#### EXERCISE:
From the records below, set down exactly the lines starting with the line that contains "e2) s1 e1 /\" and going on through the line that contains "destruct fuel; cbn;". Nothing else is wanted.

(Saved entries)
(** X12: [filterByDateRange] drops every record without a date, with or
    without bounds, and keeps every record whose date is an Invalid Date,
    whatever the bounds; a bound that is missing, empty or not a date
    does not bound; and a record with a valid date is kept exactly when
    its time lies between the bounds, both included. *)
Theorem filterByDateRange_edges (rt : DateRuntime)
    (data : list CanonicalRecord) (startDate endDate : field) :
  let kept_ := filterByDateRange rt data startDate endDate in
  (forall r, r ∈ kept_ -> r ∈ data /\ demandDateObj r <> None) /\
  (forall r, r ∈ data -> demandDateObj r = Some InvalidDate -> r ∈ kept_) /\
  (truthy startDate = false \/ dateBound rt startDate = Some InvalidDate ->
   kept_ = filterByDateRange rt data Undefined endDate) /\
  (truthy endDate = false \/ dateBound rt endDate = Some InvalidDate ->
   kept_ = filterByDateRange rt data startDate Undefined) /\
  (forall r t s e, r ∈ data -> demandDateObj r = Some (ValidDate t) ->
     dateBound rt startDate = Some (ValidDate s) ->
     dateBound rt endDate = Some (ValidDate e) ->
     (r ∈ kept_ <-> s <= t <= e)).
Proof.
  cbv zeta. unfold filterByDateRange. split_and!.
  - intros r [Hr Hp]%elem_of_filter_bool. split; [done|].
    unfold inDateRange in Hp. by destruct (demandDateObj r).
  - intros r Hr Hd. apply elem_of_filter_bool. split; [done|].
    unfold inDateRange. rewrite Hd.
    by destruct (dateBound rt startDate) as [[|?]|],
                (dateBound rt endDate) as [[|?]|].
  - intros H. apply filter_bool_ext. intros r _. unfold inDateRange.
    destruct (demandDateObj r) as [d|]; [|done].
    assert (Hs : match dateBound rt startDate with
                 | Some s => date_lt d s
                 | None => false
                 end = false).
    { destruct H as [H|H].
      - unfold dateBound, with_date. destruct startDate as [| |s]; try done.
        cbn in H. destruct (String.eqb s ""); [done|]. done.
      - rewrite H. apply date_lt_InvalidDate_r. }
    by rewrite Hs.
  - intros H. apply filter_bool_ext. intros r _. unfold inDateRange.
    destruct (demandDateObj r) as [d|]; [|done].
    assert (He : match dateBound rt endDate with
                 | Some e => date_lt e d
                 | None => false
                 end = false).
    { destruct H as [H|H].
      - unfold dateBound, with_date. destruct endDate as [| |s]; try done.
        cbn in H. destruct (String.eqb s ""); [done|]. done.
      - by rewrite H. }
    by rewrite He.
  - intros r t s e Hr Hd Hs He. rewrite elem_of_filter_bool.
    unfold inDateRange. rewrite Hd, Hs, He. cbn.
    destruct (t <? s) eqn:E1; [apply Z.ltb_lt in E1|apply Z.ltb_ge in E1].
    + split; [by intros [_ ?]|lia].
    + destruct (e <? t) eqn:E2; [apply Z.ltb_lt in E2|apply Z.ltb_ge in E2].
      * split; [by intros [_ ?]|lia].
      * split; [lia|done].
Qed.

Lemma filterByDateRange_edges_witness :
  let data_ := [recordOn "2024-03-15"; misdatedRecord; undatedRecord;
                recordOn "2024-05-01"] in
  misdatedRecord
    ∈ filterByDateRange IsoDate.runtime data_ (Str "2024-03-15")
        (Str "2024-03-31") /\
  filterByDateRange IsoDate.runtime data_ (Str "yesterday") (Str "2024-03-31")
  = filterByDateRange IsoDate.runtime data_ Undefined (Str "2024-03-31") /\
  recordOn "2024-03-15"
    ∈ filterByDateRange IsoDate.runtime data_ (Str "2024-03-15")
        (Str "2024-03-31").
Proof.
  set (data_ := [recordOn "2024-03-15"; misdatedRecord; undatedRecord;
                 recordOn "2024-05-01"]).
  pose proof (filterByDateRange_edges IsoDate.runtime data_
                (Str "2024-03-15") (Str "2024-03-31")) as (_ & H2 & _ & _ & H5).
  pose proof (filterByDateRange_edges IsoDate.runtime data_
                (Str "yesterday") (Str "2024-03-31")) as (_ & _ & H3 & _).
  split; [|split].
  - apply H2; [|reflexivity]. vm_compute. right. left.
  - apply H3. right. reflexivity.
  - apply (H5 (recordOn "2024-03-15") 1710460800000 1710460800000
              1711843200000); [vm_compute; left|reflexivity..|lia].
Defined.

(** X13: date filters compose: filtering by one range and then by
    another gives the same records in the same order as filtering by the
    second and then by the first, and filtering twice by the same range
    is filtering once. *)
Theorem filterByDateRange_composes (rt : DateRuntime)
    (data : list CanonicalRecord) (s1 e1 s2 e2 : field) :
  filterByDateRange rt (filterByDateRange rt data s1 e1) s2 e2
  = filterByDateRange rt (filterByDateRange rt data s2 e2) s1 e1 /\
  filterByDateRange rt (filterByDateRange rt data s1 e1) s1 e1
  = filterByDateRange rt data s1 e1 /\
  filterByDateRange rt (filterByDateRange rt data s1 e1) s2 e2
    `sublist_of` data.
Proof.
  unfold filterByDateRange. split_and!.
  - apply filter_bool_comm.
  - apply filter_bool_idemp.
  - etransitivity; apply filter_bool_sublist.
Qed.

(** *** Chunks *)

Lemma ceil_lt (n len k : nat) :
  (0 < n)%nat -> (k < (len + n - 1) / n <-> k * n < len)%nat.
Proof.
  intros Hn. split.
  - intros Hk.
    assert (H : (n * S k <= len + n - 1)%nat).
    { etransitivity; [apply Nat.mul_le_mono_l, Hk|].
      apply Nat.Div0.mul_div_le. }
    nia.
  - intros Hk. apply (Nat.div_le_lower_bound _ _ (S k)); [lia|]. nia.
Qed.

Lemma slice_chunk {A} (l : list A) (n k : nat) :
  (k * n < length l)%nat ->
  slice l (Z.of_nat (k * n)) (Z.of_nat (k * n) + Z.of_nat n)
  = take n (drop (k * n) l).
Proof.
  intros Hk. unfold slice.
  rewrite (proj2 (Z.ltb_ge _ _)) by lia.
  rewrite (proj2 (Z.ltb_ge _ _)) by lia.
  rewrite (Z.min_l (Z.of_nat (k * n))) by lia. rewrite Nat2Z.id.
  destruct (decide (k * n + n <= length l)%nat) as [H|H].
  - rewrite Z.min_l by lia. f_equal. lia.
  - rewrite Z.min_r by lia.
    rewrite !take_ge; [done|rewrite length_drop; lia..].
Qed.

Lemma chunkArray_loop_chunks {A} (l : list A) (n m k fuel : nat) chunks :
  (0 < n)%nat -> (m <= fuel)%nat ->
  (k + m = (length l + n - 1) / n)%nat ->
  chunkArray_loop fuel l (Z.of_nat n) (Z.of_nat (k * n)) chunks
  = Some (chunks ++ ((fun j => take n (drop (j * n) l)) <$> seq k m)).
Proof.
  intros Hn. revert k fuel chunks.
  induction m as [|m IH]; intros k fuel chunks Hfuel Hk.
  - assert (H : ~ (k * n < length l)%nat).
    { rewrite <- (ceil_lt n) by done. lia. }
    destruct fuel; cbn; rewrite (proj2 (Z.ltb_ge _ _)) by lia;
      by rewrite app_nil_r.
  - assert (H : (k * n < length l)%nat).
    { rewrite <- (ceil_lt n) by done. lia. }
    destruct fuel as [|fuel]; [lia|]. cbn [chunkArray_loop].
    rewrite (proj2 (Z.ltb_lt _ _)) by lia.
    rewrite slice_chunk by done.
    replace (Z.of_nat (k * n) + Z.of_nat n) with (Z.of_nat (S k * n)) by lia.
    rewrite IH by lia. cbn [seq fmap list_fmap].
    by rewrite <- app_assoc.
Qed.

Lemma concat_chunks {A} (size n : nat) (l : list A) :
  (0 < size)%nat -> (length l <= size * n)%nat ->
  concat ((fun j => take size (drop (j * size) l)) <$> seq 0 n) = l.
Proof.
  intros Hs. revert l. induction n as [|n IH]; intros l Hl.
  - destruct l; [done|]. cbn in Hl. lia.
  - cbn [seq]. rewrite fmap_cons. cbn [concat].
    rewrite <- fmap_S_seq, <- list_fmap_compose.
    rewrite (list_fmap_ext _
      (fun j => take size (drop (j * size) (drop size l)))).
    + rewrite IH by (rewrite length_drop; lia). cbn. apply take_drop.
    + intros i j _. cbn. rewrite drop_drop. do 2 f_equal; lia.
Qed.

Lemma chunkArray_chunksOf {A} (array_ : list A) (chunkSize : option Z) :
  0 < default 1000 chunkSize ->
  chunkArray array_ chunkSize
  = Some (chunksOf (Z.to_nat (default 1000 chunkSize)) array_).
Proof.
  intros Hs. unfold chunkArray, chunksOf.
  assert (Hn : (0 < Z.to_nat (default 1000%Z chunkSize))%nat) by lia.
  assert (Hz : default 1000 chunkSize
               = Z.of_nat (Z.to_nat (default 1000 chunkSize))) by lia.
  revert Hn Hz. generalize (Z.to_nat (default 1000 chunkSize)).
  intros n Hn ->.
  rewrite (chunkArray_loop_chunks array_ n ((length array_ + n - 1) / n) 0);
    [done|done| |lia].
  destruct (decide (length array_ = 0)%nat) as [->|Hlen].
  - rewrite Nat.div_small; lia.
  - apply Nat.Div0.div_le_upper_bound. nia.
Qed.

(** X14: with a chunk size above 0 (1000 when none is given),
    [chunkArray] returns, and the chunks it returns are the array cut
    into consecutive pieces: joined they give back the array, none is
    empty, each but the last has exactly the chunk size and the last at
    most, and there are length / size of them, rounded up. *)
Theorem chunkArray_round_trip {A} (array_ : list A) (chunkSize : option Z) :
  0 < default 1000 chunkSize ->
  let size := Z.to_nat (default 1000 chunkSize) in
  exists chunks,
    chunkArray array_ chunkSize = Some chunks /\
    concat chunks = array_ /\
    length chunks = ((length array_ + size - 1) / size)%nat /\
    Forall (fun c => (1 <= length c <= size)%nat) chunks /\
    (forall i c, chunks !! i = Some c -> (S i < length chunks)%nat ->
       length c = size).
Proof.
  intros Hs size. exists (chunksOf size array_).
  assert (Hn : (0 < size)%nat) by (unfold size; lia).
  split; [by apply chunkArray_chunksOf|]. unfold chunksOf.
  split; [|split; [|split]].
  - apply concat_chunks; [done|].
    pose proof (Nat.div_mod_eq (length array_ + size - 1) size).
    pose proof (Nat.mod_upper_bound (length array_ + size - 1) size). lia.
  - by rewrite length_fmap, length_seq.
  - apply Forall_forall. intros c [j [-> Hj]]%list_elem_of_fmap.
    apply elem_of_seq in Hj as [_ Hj]. cbn in Hj.
    apply (ceil_lt size) in Hj; [|done].
    rewrite length_take, length_drop. lia.
  - intros i c Hi Hlen. rewrite length_fmap, length_seq in Hlen.
    rewrite list_lookup_fmap in Hi.
    destruct (seq 0 _ !! i) as [j|] eqn:Ej; [|done].
    apply lookup_seq in Ej as [-> _]. cbn in Hi. injection Hi as <-.
    apply (ceil_lt size) in Hlen; [|done].
    rewrite length_take, length_drop. lia.
Qed.

Lemma chunkArray_round_trip_witness :
  exists chunks,
    chunkArray [1; 2; 3; 4; 5; 6; 7] (Some 3) = Some chunks /\
    concat chunks = [1; 2; 3; 4; 5; 6; 7] /\
    length chunks = 3%nat.
Proof.
  destruct (chunkArray_round_trip [1; 2; 3; 4; 5; 6; 7] (Some 3))
    as (chunks & H1 & H2 & H3 & _); [cbn; lia|].
  exists chunks. split; [exact H1|]. split; [exact H2|exact H3].
Defined.

Example chunkArray_sample :
  chunkArray [1; 2; 3; 4; 5; 6; 7] (Some 3) = Some [[1; 2; 3]; [4; 5; 6]; [7]].
Proof. reflexivity. Qed.

Lemma chunkArray_loop_stuck {A} (array_ : list A) chunkSize fuel i chunks :
  chunkSize <= 0 -> array_ <> [] -> i <= 0 ->
  chunkArray_loop fuel array_ chunkSize i chunks = None.
Proof.
  intros Hs Ha. revert i chunks. induction fuel as [|fuel IH]; intros i chunks Hi.
  - cbn. rewrite (proj2 (Z.ltb_lt _ _)); [done|].
    destruct array_; [done|]. cbn [length]. lia.
  - cbn [chunkArray_loop]. rewrite (proj2 (Z.ltb_lt _ _)).
    + apply IH. lia.
    + destruct array_; [done|]. cbn [length]. lia.
Qed.

(** X15: with a chunk size of 0 or below, [chunkArray] never returns on
    an array that is not empty: the index does not advance past the
    start, and the loop takes round after round.  On the empty array it
    returns no chunks, whatever the chunk size. *)
Theorem chunkArray_never_returns {A} (array_ : list A) (chunkSize : Z) :
  (chunkSize <= 0 -> array_ <> [] ->
   (forall fuel, chunkArray_loop fuel array_ chunkSize 0 [] = None) /\
   chunkArray array_ (Some chunkSize) = None) /\
  chunkArray (@nil A) (Some chunkSize) = Some [].
Proof.
  split; [|done]. intros Hs Ha.
  split; [|unfold chunkArray]; intros; by apply chunkArray_loop_stuck.
Qed.

Lemma chunkArray_never_returns_witness :
  (forall fuel, chunkArray_loop fuel [1; 2; 3] 0 0 [] = None) /\
  chunkArray [1; 2; 3] (Some (-2)) = None.
Proof.
  split.
  - apply (chunkArray_never_returns [1; 2; 3] 0); [lia|done].
  - apply (chunkArray_never_returns [1; 2; 3] (-2)); [lia|done].
Defined.

(** *** The hours *)





(** *** The rows of a response *)

Lemma filter_total_null rows :
  None ∈ rows -> exists e, filter_total rows = Throw e.
Proof.
  induction rows as [|[r|] rows IH]; [by intros ?%elem_of_nil| |by eauto].
  intros Hin. apply elem_of_cons in Hin as [?|Hin]; [done|].
  destruct (IH Hin) as [e He]. cbn. rewrite He. eauto.
Qed.

(** X17: what [fetchZoneData] makes of a response (lines 97-111).  A
    response without [data] gives no records.  When every row is an
    object, the rows whose division is ["TOTAL"] are dropped and the
    others are kept in their order, each tagged with the zone and the
    query type of the request.  A [null] response, data that is not an
    array, and a [null] row among the rows make the processing throw. *)
Theorem processData_outcomes (rt : DateRuntime) (q z : string) :
  processData rt q z JNoData = Ok [] /\
  (forall rows : list RawRow,
     exists records,
       processData rt q z (JRows (Some <$> rows)) = Ok records /\
       row <$> records = filter (fun r => dvsn r <> Str "TOTAL") rows /\
       Forall (fun c => qry c = q /\ zone c = z) records) /\
  (exists e, processData rt q z JNull = Throw e) /\
  (exists e, processData rt q z JNotArray = Throw e) /\
  (forall rows, None ∈ rows -> exists e, processData rt q z (JRows rows) = Throw e).
Proof.
  split; [done|]. split; [|split; [by eexists|split; [by eexists|]]].
  - intros rows. eexists. split; [apply processData_rows|].
    split.
    + rewrite <- list_fmap_compose.
      rewrite (list_fmap_ext _ id), list_fmap_id; [|done].
      induction rows as [|r rows IH]; [done|].
      cbn [List.filter]. rewrite filter_cons.
      destruct (decide (dvsn r = Str "TOTAL")) as [E|E].
      * rewrite bool_decide_eq_true_2 by done. cbn.
        rewrite decide_False by (by intros H; apply H). done.
      * rewrite bool_decide_eq_false_2 by done. cbn.
        rewrite decide_True by done. by rewrite IH.
    + apply Forall_fmap, Forall_true. done.
  - intros rows Hin. cbn. destruct (filter_total_null rows Hin) as [e ->].
    eauto.
Qed.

#### WRITTEN ANSWER:
  = filterByDateRange rt (filterByDateRange rt data s2 e2) s1 e1 /\
  filterByDateRange rt (filterByDateRange rt data s1 e1) s1 e1
  = filterByDateRange rt data s1 e1 /\
  filterByDateRange rt (filterByDateRange rt data s1 e1) s2 e2
    `sublist_of` data.
Proof.
  unfold filterByDateRange. split_and!.
  - apply filter_bool_comm.
  - apply filter_bool_idemp.
  - etransitivity; apply filter_bool_sublist.
Qed.

(** *** Chunks *)

Lemma ceil_lt (n len k : nat) :
  (0 < n)%nat -> (k < (len + n - 1) / n <-> k * n < len)%nat.
Proof.
  intros Hn. split.
  - intros Hk.
    assert (H : (n * S k <= len + n - 1)%nat).
    { etransitivity; [apply Nat.mul_le_mono_l, Hk|].
      apply Nat.Div0.mul_div_le. }
    nia.
  - intros Hk. apply (Nat.div_le_lower_bound _ _ (S k)); [lia|]. nia.
Qed.

Lemma slice_chunk {A} (l : list A) (n k : nat) :
  (k * n < length l)%nat ->
  slice l (Z.of_nat (k * n)) (Z.of_nat (k * n) + Z.of_nat n)
  = take n (drop (k * n) l).
Proof.
  intros Hk. unfold slice.
  rewrite (proj2 (Z.ltb_ge _ _)) by lia.
  rewrite (proj2 (Z.ltb_ge _ _)) by lia.
  rewrite (Z.min_l (Z.of_nat (k * n))) by lia. rewrite Nat2Z.id.
  destruct (decide (k * n + n <= length l)%nat) as [H|H].
  - rewrite Z.min_l by lia. f_equal. lia.
  - rewrite Z.min_r by lia.
    rewrite !take_ge; [done|rewrite length_drop; lia..].
Qed.

Lemma chunkArray_loop_chunks {A} (l : list A) (n m k fuel : nat) chunks :
  (0 < n)%nat -> (m <= fuel)%nat ->
  (k + m = (length l + n - 1) / n)%nat ->
  chunkArray_loop fuel l (Z.of_nat n) (Z.of_nat (k * n)) chunks
  = Some (chunks ++ ((fun j => take n (drop (j * n) l)) <$> seq k m)).
Proof.
  intros Hn. revert k fuel chunks.
  induction m as [|m IH]; intros k fuel chunks Hfuel Hk.
  - assert (H : ~ (k * n < length l)%nat).
    { rewrite <- (ceil_lt n) by done. lia. }
    destruct fuel; cbn; rewrite (proj2 (Z.ltb_ge _ _)) by lia;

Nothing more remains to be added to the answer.